Collected data
Definition set_chk_norm_f (v : bool) (s : self_t) : self_t :=
  mk_self (chk_auto_N s) v (chk_log_t s) (chk_log_f s) (led_N s)
          (bottom_t s) (bottom_f s) (N s) (t s) (win s) (nenbw s) (scale s)
          (F s) (Win s).
Definition set_led_N (v : string) (s : self_t) : self_t :=
  mk_self (chk_auto_N s) (chk_norm_f s) (chk_log_t s) (chk_log_f s) v
          (bottom_t s) (bottom_f s) (N s) (t s) (win s) (nenbw s) (scale s)
          (F s) (Win s).
Definition set_N (v : nat) (s : self_t) : self_t :=
  mk_self (chk_auto_N s) (chk_norm_f s) (chk_log_t s) (chk_log_f s) (led_N s)
          (bottom_t s) (bottom_f s) v (t s) (win s) (nenbw s) (scale s)
          (F s) (Win s).
Definition set_t (v : list nat) (s : self_t) : self_t :=
  mk_self (chk_auto_N s) (chk_norm_f s) (chk_log_t s) (chk_log_f s) (led_N s)
          (bottom_t s) (bottom_f s) (N s) v (win s) (nenbw s) (scale s)
          (F s) (Win s).
Definition set_win (v : list float64) (s : self_t) : self_t :=
  mk_self (chk_auto_N s) (chk_norm_f s) (chk_log_t s) (chk_log_f s) (led_N s)
          (bottom_t s) (bottom_f s) (N s) (t s) v (nenbw s) (scale s)
          (F s) (Win s).
Definition set_nenbw (v : float64) (s : self_t) : self_t :=
  mk_self (chk_auto_N s) (chk_norm_f s) (chk_log_t s) (chk_log_f s) (led_N s)
          (bottom_t s) (bottom_f s) (N s) (t s) (win s) v (scale s)
          (F s) (Win s).
Definition set_scale (v : float64) (s : self_t) : self_t :=
  mk_self (chk_auto_N s) (chk_norm_f s) (chk_log_t s) (chk_log_f s) (led_N s)
          (bottom_t s) (bottom_f s) (N s) (t s) (win s) (nenbw s) v
          (F s) (Win s).
Definition set_F (v : list float64) (s : self_t) : self_t :=
  mk_self (chk_auto_N s) (chk_norm_f s) (chk_log_t s) (chk_log_f s) (led_N s)
          (bottom_t s) (bottom_f s) (N s) (t s) (win s) (nenbw s) (scale s)
          v (Win s).
Definition set_Win (v : list float64) (s : self_t) : self_t :=
  mk_self (chk_auto_N s) (chk_norm_f s) (chk_log_t s) (chk_log_f s) (led_N s)
          (bottom_t s) (bottom_f s) (N s) (t s) (win s) (nenbw s) (scale s)
          (F s) v.
(** * Bay Area News Digest: the story processor

    A shallow embedding of [process_digest.py] (theme tagging, national
    significance, enterprise detection, recency decay, ranking), of the
    acquisition stage of [fetch_rss.py] (county detection, the entry
    loop, the title de-duplication) and of the page updater
    [update_html.py], with the properties of the digest specification
    stated and proved over it.

    Conventions of the embedding.
    - A Python [str] is a [string]; one [ascii] stands for one code point
      below 256.
    - A Python [int] is a [Z]; a Python [float] is the rational [Q] it
      stands for, and every operation on floats rounds its exact result
      to binary64 ([fl]); [round(x, n)] is the float nearest to [x]
      rounded to [n] decimals, ties to even.
    - A story is a record whose keys [title], [summary], [link],
      [source] and [county] hold strings, as the acquisition stage
      writes them; the key [published] may be missing or hold [null].
    - An exception that leaves [process_stories] is a [Raise]; the ones
      caught inside it do not appear.
    - The library calls [re.search], [datetime.fromisoformat] and
      [hashlib.md5] are the fields of the class [Runtime]; every general
      theorem holds for all of its instances. *)

From Stdlib Require Import Ascii String ZArith QArith Qround Qminmax Qabs Lqa.
From Stdlib Require Import Qpower Qreduction.
From Stdlib Require Import Sorting.Sorted.
From stdpp Require Import gmap strings list sorting.

#[local] Open Scope string_scope.
#[local] Open Scope list_scope.
#[local] Open Scope Z_scope.

(** ** Strings *)

Module Str.

Definition code (c : ascii) : nat := nat_of_ascii c.

Definition is_upper (c : ascii) : bool :=
  let n := code c in
  ((65 <=? n) && (n <=? 90))%nat
  || ((192 <=? n) && (n <=? 222) && negb (n =? 215))%nat.

(** [str.lower()] on one code point below 256. *)
Definition lower_char (c : ascii) : ascii :=
  if is_upper c then ascii_of_nat (code c + 32) else c.

Fixpoint map (f : ascii -> ascii) (s : string) : string :=
  match s with
  | EmptyString => EmptyString
  | String c r => String (f c) (map f r)
  end.

Fixpoint filter (p : ascii -> bool) (s : string) : string :=
  match s with
  | EmptyString => EmptyString
  | String c r => if p c then String c (filter p r) else filter p r
  end.

(** [s.lower()] *)
Definition lower (s : string) : string := map lower_char s.

(** [s[:n]] *)
Definition take (n : nat) (s : string) : string := substring 0 n s.

(** The class [[a-z0-9]]. *)
Definition is_az09 (c : ascii) : bool :=
  let n := code c in
  ((97 <=? n) && (n <=? 122))%nat || ((48 <=? n) && (n <=? 57))%nat.

(** [re.sub(r"[^a-z0-9]", "", s)] *)
Definition strip_non_az09 (s : string) : string := filter is_az09 s.

(** [s.replace("Z", "+00:00")] *)
Fixpoint replace_Z (s : string) : string :=
  match s with
  | EmptyString => EmptyString
  | String c r =>
      if Ascii.eqb c "Z"%char then "+00:00" +:+ replace_Z r
      else String c (replace_Z r)
  end.

Fixpoint repeat (c : ascii) (n : nat) : string :=
  match n with
  | O => EmptyString
  | S k => String c (repeat c k)
  end.

(** [strip p s]: [s] without its prefix [p], when it starts with it. *)
Fixpoint strip (p s : string) : option string :=
  match p with
  | EmptyString => Some s
  | String c p' =>
      match s with
      | String d s' => if Ascii.eqb c d then strip p' s' else None
      | EmptyString => None
      end
  end.

End Str.

(** ** Input records *)

(** The value found under the key ["published"] of a story: the key may
    be absent, or hold JSON [null], or hold a string. *)
Inductive field : Type :=
| Absent
| Null
| Text (s : string).

Record story : Type := {
  s_title : string;
  s_summary : string;
  s_link : string;
  s_source : string;
  s_county : string;
  s_published : field
}.

#[global] Instance field_eq_dec : EqDecision field.
Proof. solve_decision. Defined.

#[global] Instance story_eq_dec : EqDecision story.
Proof. solve_decision. Defined.

(** ** Title keys *)

(** [process_stories]: [norm = re.sub(r"[^a-z0-9]", "", s["title"].lower())] *)
Definition norm (title : string) : string :=
  Str.strip_non_az09 (Str.lower title).

(** [fetch_all_feeds]:
    [key = re.sub(r"[^a-z0-9]", "", s["title"].lower())[:60]] *)
Definition key (title : string) : string :=
  Str.take 60 (Str.strip_non_az09 (Str.lower title)).

(** ** De-duplication *)

(** The filter of the loop of [process_stories]: a story is skipped when
    its [norm] is in [seen_titles], and its [norm] is added otherwise. *)
Fixpoint dedup_from (seen_titles : gset string) (stories : list story)
  : list story :=
  match stories with
  | [] => []
  | s :: rest =>
      let n := norm (s_title s) in
      if decide (n ∈ seen_titles) then dedup_from seen_titles rest
      else s :: dedup_from ({[ n ]} ∪ seen_titles) rest
  end.

Definition dedup (stories : list story) : list story := dedup_from ∅ stories.

(** The same loop in [fetch_all_feeds], on the truncated [key]. *)
Fixpoint unique_from (seen_titles : gset string) (all_stories : list story)
  : list story :=
  match all_stories with
  | [] => []
  | s :: rest =>
      let k := key (s_title s) in
      if decide (k ∈ seen_titles) then unique_from seen_titles rest
      else s :: unique_from ({[ k ]} ∪ seen_titles) rest
  end.

Definition unique (all_stories : list story) : list story :=
  unique_from ∅ all_stories.

(** The normalized title key of a record, as the engine computes it. *)
Definition title_key (s : story) : string := norm (s_title s).

(** The claim's words: the records whose key no earlier record of the
    batch has. [earlier] holds every record met so far, kept or not. *)
Fixpoint first_occurrences_after (earlier rest : list story) : list story :=
  match rest with
  | [] => []
  | s :: rest' =>
      (if decide (title_key s ∈ title_key <$> earlier) then [] else [s])
      ++ first_occurrences_after (earlier ++ [s]) rest'
  end.

Definition first_occurrences (stories : list story) : list story :=
  first_occurrences_after [] stories.

(** ** Exceptions *)

(** The exceptions that can leave [process_stories]. *)
Inductive exn : Type :=
| KeyError
| TypeError.

Inductive result (A : Type) : Type :=
| Ok (a : A)
| Raise (e : exn).

Arguments Ok {A} a.
Arguments Raise {A} e.

#[global] Instance result_ret : MRet result := fun A a => Ok a.

#[global] Instance result_bind : MBind result := fun A B k r =>
  match r with
  | Ok a => k a
  | Raise e => Raise e
  end.

(** ** Numbers *)

Definition Qltb (a b : Q) : bool := negb (Qle_bool b a).

(** [max(a, b)] of Python returns [a] unless [b > a]. *)
Definition py_max (a b : Q) : Q := if Qltb a b then b else a.

(** [min(a, b)] of Python returns [a] unless [b < a]. *)
Definition py_min (a b : Q) : Q := if Qltb b a then b else a.

(** The integer nearest to [q], a tie going to the even one. *)
Definition round_half_even (q : Q) : Z :=
  let f := Qfloor q in
  match ((q - inject_Z f) ?= (1 # 2))%Q with
  | Lt => f
  | Gt => f + 1
  | Eq => if Z.even f then f else f + 1
  end.

(** ** Floating point *)

(** A [float] of Python is a binary64 number. The model keeps the value
    of the float, a rational number with 53 significant bits, and rounds
    the exact result of each operation as binary64 does: to the nearest
    such number, a tie going to the even significand. The range of the
    exponents of binary64 is not modelled: for the [datetime]s of Python
    (years 1 to 9999) no value of [process_stories] comes near its
    ends. *)

(** The exponent of [x > 0]: [2 ^ ilog2 x <= x < 2 ^ (ilog2 x + 1)]. *)
Definition ilog2 (x : Q) : Z :=
  let d := Z.log2 (Qnum x) - Z.log2 (Zpos (Qden x)) in
  if Qle_bool (2 ^ d) x then d else d - 1.

(** The number with 53 significant bits nearest to [x > 0]. *)
Definition fl_pos (x : Q) : Q :=
  let e := ilog2 x - 52 in
  (inject_Z (round_half_even (x * 2 ^ (- e))) * 2 ^ e)%Q.

(** [fl x]: the binary64 number nearest to [x], as a fraction in lowest
    terms. *)
Definition fl (x : Q) : Q :=
  match Qnum x with
  | Z0 => 0%Q
  | Zpos _ => Qred (fl_pos x)
  | Zneg _ => Qred (- fl_pos (- x))
  end.

(** The multiple of [10 ^ - ndigits] nearest to [q], a tie going to the
    even one. *)
Definition round_dec (q : Q) (ndigits : nat) : Q :=
  let scale := inject_Z (10 ^ Z.of_nat ndigits) in
  (inject_Z (round_half_even (q * scale)) / scale)%Q.

(** [round(q, ndigits)] on a float: the float nearest to the decimal
    number nearest to [q]. *)
Definition py_round (q : Q) (ndigits : nat) : Q := fl (round_dec q ndigits).

(** [sum(xs)] *)
Definition py_sum (xs : list Z) : Z := fold_left Z.add xs 0.

(** [max(xs, default=d)] *)
Definition py_max_default (d : Z) (xs : list Z) : Z :=
  match xs with
  | [] => d
  | x :: r => fold_left Z.max r x
  end.

(** ** Time *)

(** A [datetime], as microseconds since the epoch: [Aware] carries a UTC
    offset (the instant is already normalised to UTC), [Naive] does not. *)
Inductive datetime : Type :=
| Aware (us : Z)
| Naive (us : Z).

(** [(now - pub_dt)] for an aware [now]: a [timedelta] in microseconds,
    or the [TypeError] of mixing aware and naive operands. *)
Definition sub_datetime (now : Z) (pub_dt : datetime) : result Z :=
  match pub_dt with
  | Aware t => Ok (now - t)
  | Naive _ => Raise TypeError
  end.

(** [timedelta.total_seconds()]: the microseconds divided by [10 ** 6],
    a division of two integers that gives the nearest float. *)
Definition total_seconds (delta_us : Z) : Q := fl (inject_Z delta_us / 1000000).

(** ** The library calls *)

Class Runtime : Type := {
  (** [re.search(pattern, text, re.IGNORECASE)] found a match *)
  re_search : string -> string -> bool;
  (** [datetime.fromisoformat(text)]; [None] stands for its [ValueError] *)
  fromisoformat : string -> option datetime;
  (** [hashlib.md5(text.encode()).hexdigest()] *)
  md5_hexdigest : string -> string
}.

(** ** Stable sorting *)

(** [list.sort] is stable and compares with [<] only. [insert_by lt x l]
    puts [x], which stood before every element of [l], behind the
    elements strictly below it and before the others. *)
Fixpoint insert_by {A : Type} (lt : A -> A -> bool) (x : A) (l : list A)
  : list A :=
  match l with
  | [] => [x]
  | y :: l' => if lt y x then y :: insert_by lt x l' else x :: y :: l'
  end.

Fixpoint stable_sort {A : Type} (lt : A -> A -> bool) (l : list A) : list A :=
  match l with
  | [] => []
  | x :: l' => insert_by lt x (stable_sort lt l')
  end.

(** The same sort when the comparison of two keys can raise. *)
Fixpoint insert_by_M {A : Type} (lt : A -> A -> result bool) (x : A)
  (l : list A) : result (list A) :=
  match l with
  | [] => Ok [x]
  | y :: l' =>
      b ← lt y x;
      if b : bool then r ← insert_by_M lt x l'; Ok (y :: r)
      else Ok (x :: y :: l')
  end.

Task directions
When the string "library" appears in a line of the records above, that line is to be copied.

Output of the exercise
    - The library calls [re.search], [datetime.fromisoformat] and
(** ** The library calls *)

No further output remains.